Ask The Applications Engineer—26
SWITCHES AND MULTIPLEXERS
A. The ADG series switches and multiplexers have very high input bandwidths, in the hundreds of megahertz. However, the bandwidth specification by itself is not very meaningful, because at these high frequencies, the off-isolation and crosstalk will be significantly degraded. For example, at 1 MHz, a switch typically has off-isolation of 70 dB and crosstalk of –85 dB. Both off-isolation and crosstalk degrade by 20 dB per decade. This means that at 10 MHz, the off-isolation is reduced to 50 dB and the crosstalk increases to –65 dB. At 100 MHz, the off-isolation will be down to 30 dB while the crosstalk will have increased to –45 dB. So it is not sufficient to consider bandwidth alone—the off-isolation and crosstalk must be considered to determine if the application can tolerate the degradation of these specifications at the required high frequency.
Q. Which switches and multiplexers can be operated with power supplies less than those specified in the data sheet?
A. All of the ADG series switches and multiplexers operate with power supplies down to +5 V or ±5 V. The specifications affected by power-supply voltage are timing, on resistance, supply current and leakage current. Lowering power supply voltage reduces power supply current and leakage current. For example, the ADG411’s IS(OFF) and ID(OFF) are ±20 nA, and ID(ON) is ±40 nA, at +125°C with a ±15-V power supply.When the supply voltage is reduced to ±5 V, IS(OFF) and ID(OFF) drop to ±2.5 nA, while ID(ON) is reduced to ±5 nA at +125°C.The supply currents, IDD, ISS and IL, are 5 mA maximum at +125°C with a ±15-V power supply.When a ±5-V power supply is used, the supply currents are reduced to 1 µA maximum. The on-resistance and timing increase as the power supply is reduced. The Figures below show how the timing and on-resistance of the ADG408 vary as a function of power supply voltage.

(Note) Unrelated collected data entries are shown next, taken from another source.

(* ===== verification/NodeCounters.v ===== *)
(** * The heartbeat loop refines the loop of the counters

    [NodeTask.v] proves that no counted task is lost over a short loop that only
    drains the counters and sends the batch.  The loop of [NodeRuntime.v], with
    its probes, re-registrations and recovery checks, does exactly that to the
    counters. *)

From S2P Require Import Prelude Program Text Json HttpResource ClientTypes ClientEffects HttpClient Signing Recovery Provider NodeTask NodeRuntime.

(** ** Paths through a program *)

(** [q] is what is left of [p] after the steps [tr]. *)
Fixpoint path {A} {resp : A -> Type} {R} (p : prog resp R) (tr : list (step resp)) (q : prog resp R) : Prop :=
  match tr with
  | [] => q = p
  | Did a r :: tr => exists k, p = Act a k /\ path (k r) tr q
  end.

Lemma path_app {A} {resp : A -> Type} {R} (p q u : prog resp R) tr1 tr2 :
  path p tr1 q -> path q tr2 u -> path p (tr1 ++ tr2) u.
Proof.
  revert p. induction tr1 as [|[a r] tr1 IH]; intros p; cbn [path app]; [by intros ->|].
  intros (k & -> & Hp) Hq. exists k. split; [done|]. by apply IH.
Qed.
Lemma path_snoc {A} {resp : A -> Type} {R} (p : prog resp R) tr a k r : path p tr (Act a k) -> path p (tr ++ [Did a r]) (k r).
Proof. intros Hp. eapply path_app; [exact Hp|]. by exists k. Qed.

(** ** What the counters see *)

Section refinement.
Context (to_lowercase : string -> string) `{SerdeOps} {signing : SigningLib}.
Context (node : IicpNode) (hb : hb_config).

Definition delivery_of (r : result http_response bool) : MetricBatchDelivery :=
  match r with
  | Ok resp => if is_success (rs_status resp) then DeliveryAccepted (result_ok (response_json resp)) else DeliveryFailed
  | Err _ => DeliveryFailed
  end.
Definition counter_view (x : step node_answer) : option (step tresp) :=
  match x with
  | Did a r =>
      match a return node_answer a -> option (step tresp) with
      | Tally a => fun r => Some (Did a r)
      | PostHeartbeat batch _ => fun r => Some (Did (SendHeartbeat batch) (delivery_of r))
      | _ => fun _ => None
      end r
  end.
Definition view_step (s : list (step tresp)) (a : node_action) (r : node_answer a) : list (step tresp) :=
  s ++ option_list (counter_view (Did a r)).
Notation viewing := (along view_step (fun _ _ => True)).

Lemma foldl_view s tr : foldl (upd_step view_step) s tr = s ++ omap counter_view tr.
Proof.
  revert s. induction tr as [|[a r] tr IH]; intros s; cbn [foldl omap list_omap upd_step]; [by rewrite app_nil_r|].
  rewrite IH. unfold view_step. rewrite <- app_assoc. f_equal. by destruct (counter_view (Did a r)).
Qed.

Definition silent (a : node_action) : Prop := match a with Tally _ | PostHeartbeat _ _ => False | _ => True end.
Lemma view_silent s a r : silent a -> view_step s a r = s.
Proof. intros Ha. unfold view_step. destruct a; try (by destruct Ha); exact (app_nil_r s). Qed.
Lemma silent_along {R} (p : nprog R) s : acts silent p -> viewing (fun s' _ => s' = s) s p.
Proof.
  intros Hp. induction p as [r|a k IH]; [done|]. destruct Hp as [Ha Hk]. split; [done|]. intros r.
  rewrite view_silent by done. apply IH, Hk.
Qed.
Lemma silent_lift {R} (p : prog answer R) : acts silent (lift p).
Proof. apply (acts_interp (fun _ => True)); [by intros a _|]. induction p; [done|]. split; auto. Qed.
Lemma silent_renew payload accepted : acts silent accepted -> acts silent (renew node payload accepted).
Proof.
  intros Ha. unfold renew. apply acts_bind; [apply silent_lift|]. intros [c|]; [|done].
  apply acts_bind; [done|]. intros []. apply acts_bind; [|done].
  unfold apply_runtime_credentials, persist_saved_credentials, update_saved_identity_credentials, persist_identity_credential.
  acts_split; exact I.
Qed.
Lemma silent_drift token live : acts silent (model_drift to_lowercase node hb token live).
Proof.
  unfold model_drift. destruct live; [|done]. destruct (_ || _); [done|]. apply acts_act; [done|]. intros reg.
  destruct (negb _); [done|]. apply acts_bind; [|done]. apply silent_renew. acts_split; exact I.
Qed.
Lemma silent_rotation token public : acts silent (endpoint_rotation node hb token public).
Proof.
  unfold endpoint_rotation. apply acts_act; [done|]. intros [ep|]; [|done]. apply acts_act; [done|]. intros reg.
  destruct (negb _); [done|]. apply acts_bind; [|done]. apply silent_renew. acts_split; exact I.
Qed.
Lemma silent_check token failures obs : acts silent (recovery_check node hb token failures obs).
Proof.
  unfold recovery_check. apply acts_bind; [apply silent_lift|]. intros status. do 2 (apply acts_act; [done|]; intros ?).
  apply acts_bind; [destruct obs; [done|by apply acts_act]|]. intros o. apply acts_act; [done|]. intros now.
  case_match; try done.
  apply acts_act; [done|]. intros override. apply acts_bind; [|done]. apply silent_renew. acts_split; exact I.
Qed.
Lemma silent_observation :
  acts silent (match nc_backend_url (in_cfg node) with
               | Some url => run! o := observe_stability to_lowercase node url in Ret (Some o) | None => Ret None end).
Proof.
  destruct (nc_backend_url (in_cfg node)); [|done]. apply acts_bind; [|done]. unfold observe_stability.
  apply acts_bind; [apply silent_lift|]. intros o. by apply acts_act.
Qed.
Lemma silent_probe : acts silent (probe_models node).
Proof. unfold probe_models. destruct (nc_backend_url (in_cfg node)); [apply silent_lift|done]. Qed.
Lemma silent_small :
  (forall state, acts silent (directory_health state)) /\ acts silent (advertised_available node) /\
  acts silent (effective_capacity node) /\
  (forall o, acts silent (match o with Some ch => node! _ := Put Challenge (Some ch) in Ret tt | None => Ret tt end)).
Proof. unfold directory_health, advertised_available, effective_capacity. split_and!; intros; acts_split; exact I. Qed.

(** ** One round of the one is one round of the other *)

Context (P0 : tprog).

Lemma drain_view s m pending :
  path P0 s (heartbeat_loop (S m) pending) ->
  viewing (fun s' p => path P0 s' (step! d := SendHeartbeat p in heartbeat_loop m (reconcile_metric_batch p d))) s
    (drain_batch pending).
Proof.
  intros Hp. unfold drain_batch. cbn [heartbeat_loop] in Hp. unfold drain_counters in Hp.
  destruct pending as [b|]; [exact Hp|].
  split; [done|]. intros ok. apply (path_snoc _ _ SwapSuccess _ ok) in Hp. split; [done|]. intros fail.
  apply (path_snoc _ _ SwapFailed _ fail) in Hp. split; [done|]. intros latency.
  apply (path_snoc _ _ SwapLatency _ latency) in Hp. unfold view_step. cbn [counter_view option_list].
  destruct (_ || _); [|exact Hp].
  split; [done|]. intros id. apply (path_snoc _ _ NewBatchId _ id) in Hp. exact Hp.
Qed.

Definition loop_left (m : nat) (s : list (step tresp)) (e : hb_end) : Prop :=
  match e with
  | Beat b => path P0 s (heartbeat_loop m (hb_pending b))
  | Exits _ => exists pending, path P0 s (heartbeat_loop m pending)
  end.

Lemma tick_view s m st :
  path P0 s (heartbeat_loop (S m) (hb_pending st)) -> viewing (loop_left m) s (tick to_lowercase node hb st).
Proof.
  intros Hp. destruct silent_small as (Hhealth & Havail & Hcap & Hch). unfold tick. split; [done|]. intros [].
  rewrite view_silent by done.
  eapply along_bind; [by apply drain_view|]. intros s1 pending H1.
  eapply along_bind; [apply silent_along, silent_probe|]. intros s2 live ->.
  eapply along_bind; [apply silent_along, silent_observation|]. intros s3 obs ->.
  eapply along_bind; [apply silent_along, Havail|]. intros s4 available ->.
  eapply along_bind; [apply silent_along, Hcap|]. intros s5 capacity ->.
  split; [done|]. intros updates. rewrite view_silent by done. split; [done|]. intros stored. rewrite view_silent by done.
  split; [done|]. intros hmac. rewrite view_silent by done.
  eapply along_bind with (mid := fun s' _ => s' = s1).
  { destruct obs; [|done]. apply (silent_along (node! now := Lib UnixNow in Ret _)). by apply acts_act. }
  intros s6 stability ->. split; [done|]. intros r. unfold view_step. cbn [counter_view option_list].
  apply (path_snoc _ _ (SendHeartbeat pending) _ (delivery_of r)) in H1. set (s7 := s1 ++ _) in *. clearbody s7. cbn [hb_pending].
  unfold delivery_of in H1. destruct r as [resp|connect].
  - destruct (is_success (rs_status resp)) eqn:Es.
    + unfold beat_accepted. eapply along_bind; [apply silent_along, Hhealth|]. intros s8 [] ->.
      eapply along_bind; [apply silent_along, Hch|]. intros s9 [] ->.
      eapply along_bind; [apply silent_along, silent_drift|]. intros s10 t1 ->.
      eapply along_bind; [apply silent_along, silent_rotation|]. intros s11 t2 ->.
      destruct (_ && _); [|exact H1]. eapply along_bind; [apply silent_along, silent_check|].
      intros s12 [[t f]|] ->; [exact H1|]. eexists. exact H1.
    + destruct (unknown_status _).
      * unfold beat_unknown. eapply along_bind; [by apply silent_along, silent_renew|]. intros s8 t ->. exact H1.
      * eapply along_bind; [apply silent_along, Hhealth|]. intros s8 [] ->. exact H1.
  - eapply along_bind; [apply silent_along, Hhealth|]. intros s8 [] ->. exact H1.
Qed.

Lemma rounds_view n wait s st :
  path P0 s (heartbeat_loop n (hb_pending st)) ->
  viewing (fun s' e => match e with
                       | Beat _ => path P0 s' (Ret Stopped)
                       | Exits _ => exists m pending, (m < n)%nat /\ path P0 s' (heartbeat_loop m pending)
                       end) s (heartbeat_rounds to_lowercase node hb n wait st).
Proof.
  revert wait s st. induction n as [|n IH]; intros wait s st Hp; [exact Hp|]. cbn [heartbeat_rounds].
  eapply along_bind; [apply silent_along; destruct wait; [by apply acts_act|done]|]. intros s1 [] ->.
  eapply along_bind; [by apply tick_view|]. intros s2 [b|code] H2.
  - eapply along_mono; [|by apply IH]. intros s3 [b'|code]; [done|]. intros (m & p & Hm & Hq). exists m, p. split; [lia|done].
  - destruct H2 as [p Hq]. exists n, p. split; [lia|done].
Qed.
End refinement.

(** C19: the heartbeat loop refines the abstract loop of the counters: on every path,
    what it does to the task counters and sends as batches, with the delivery each
    answer amounts to, is a path of that loop from its start — to its end, or up
    to the beginning of a round when the process exits.  So whatever holds of the
    counters under the abstract loop, in particular that no counted task is lost
    or reported in two batches, holds under the real one. *)
Theorem heartbeat_refines_counters (to_lowercase : string -> string) `{SerdeOps} {signing : SigningLib} node hb answer n k token tr e :
  run answer k (serve_heartbeats to_lowercase node hb n token) = (tr, e) ->
  match e with
  | Beat _ => path (heartbeat_loop n None) (omap counter_view tr) (Ret Stopped)
  | Exits _ => exists m pending, (m < n)%nat /\ path (heartbeat_loop n None) (omap counter_view tr) (heartbeat_loop m pending)
  end.
Proof.
  intros Hr. pose proof (rounds_view to_lowercase node hb (heartbeat_loop n None) n (heartbeat_waits_before_first_tick token) []
    (mkHb token 0 0 None) eq_refl) as Ha.
  destruct (run_along _ _ _ _ _ _ _ _ _ Ha Hr) as [Hf _]. by rewrite foldl_view in Hf.
Qed.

Q. Some of the ADG series switches are fabricated on the DI process. What is it?
A. DI is short for dielectric isolation. On the DI process, an insulation layer (trench) is placed between the NMOS and PMOS transistors of each CMOS switch. Parasitic junctions, which occur between the transistors in standard switches, are eliminated, resulting in a completely latchup-proof switch. In junction isolation (no trench used), the N and P wells of the PMOS and NMOS transistors form a diode which is reverse-Collins biased in normal operation. However, during overvoltage or power-off conditions,when the analog input exceeds the power supplies, the diode is forward biased, forming a silicon controlled rectifier (SCR)-like circuit with the two transistors, causing the current to be amplified significantly, leading eventually to latch up.This diode doesn’t exist in dielectrically isolated switches, making the part latchup proof.
Q. How do the fault-protected multiplexers and channel protectors work?
A. A channel of a fault-protected multiplexer or channel protector consists of two NMOS and two PMOS transistors. One of the PMOS transistors does not lie in the direct signal path but, is used to connect the source of the second PMOS to its backgate. This has the effect of lowering the threshold voltage, which increases the input signal range for normal operation. The source and backgate of the NMOS devices are connected for the same reason. During normal operation, the fault-protected parts operate as a standard multiplexer.When a fault condition occurs on the input to a channel, this means that the input has exceeded some threshold voltage which is set by the supply rail voltages. The threshold voltages are related to the supply rails as follows: for a positive overvoltage, the threshold voltage is given by VDD – VTN where VTN is the threshold voltage of the NMOS transistor (typically 1.5 V).For a negative overvoltage, the threshold voltage is given by VSS – VTP, where VTP is the threshold voltage of the PMOS device (typically 2 V). When the input voltage exceeds these threshold voltages, with no load on the channel, the output of the channel is clamped at the threshold voltage.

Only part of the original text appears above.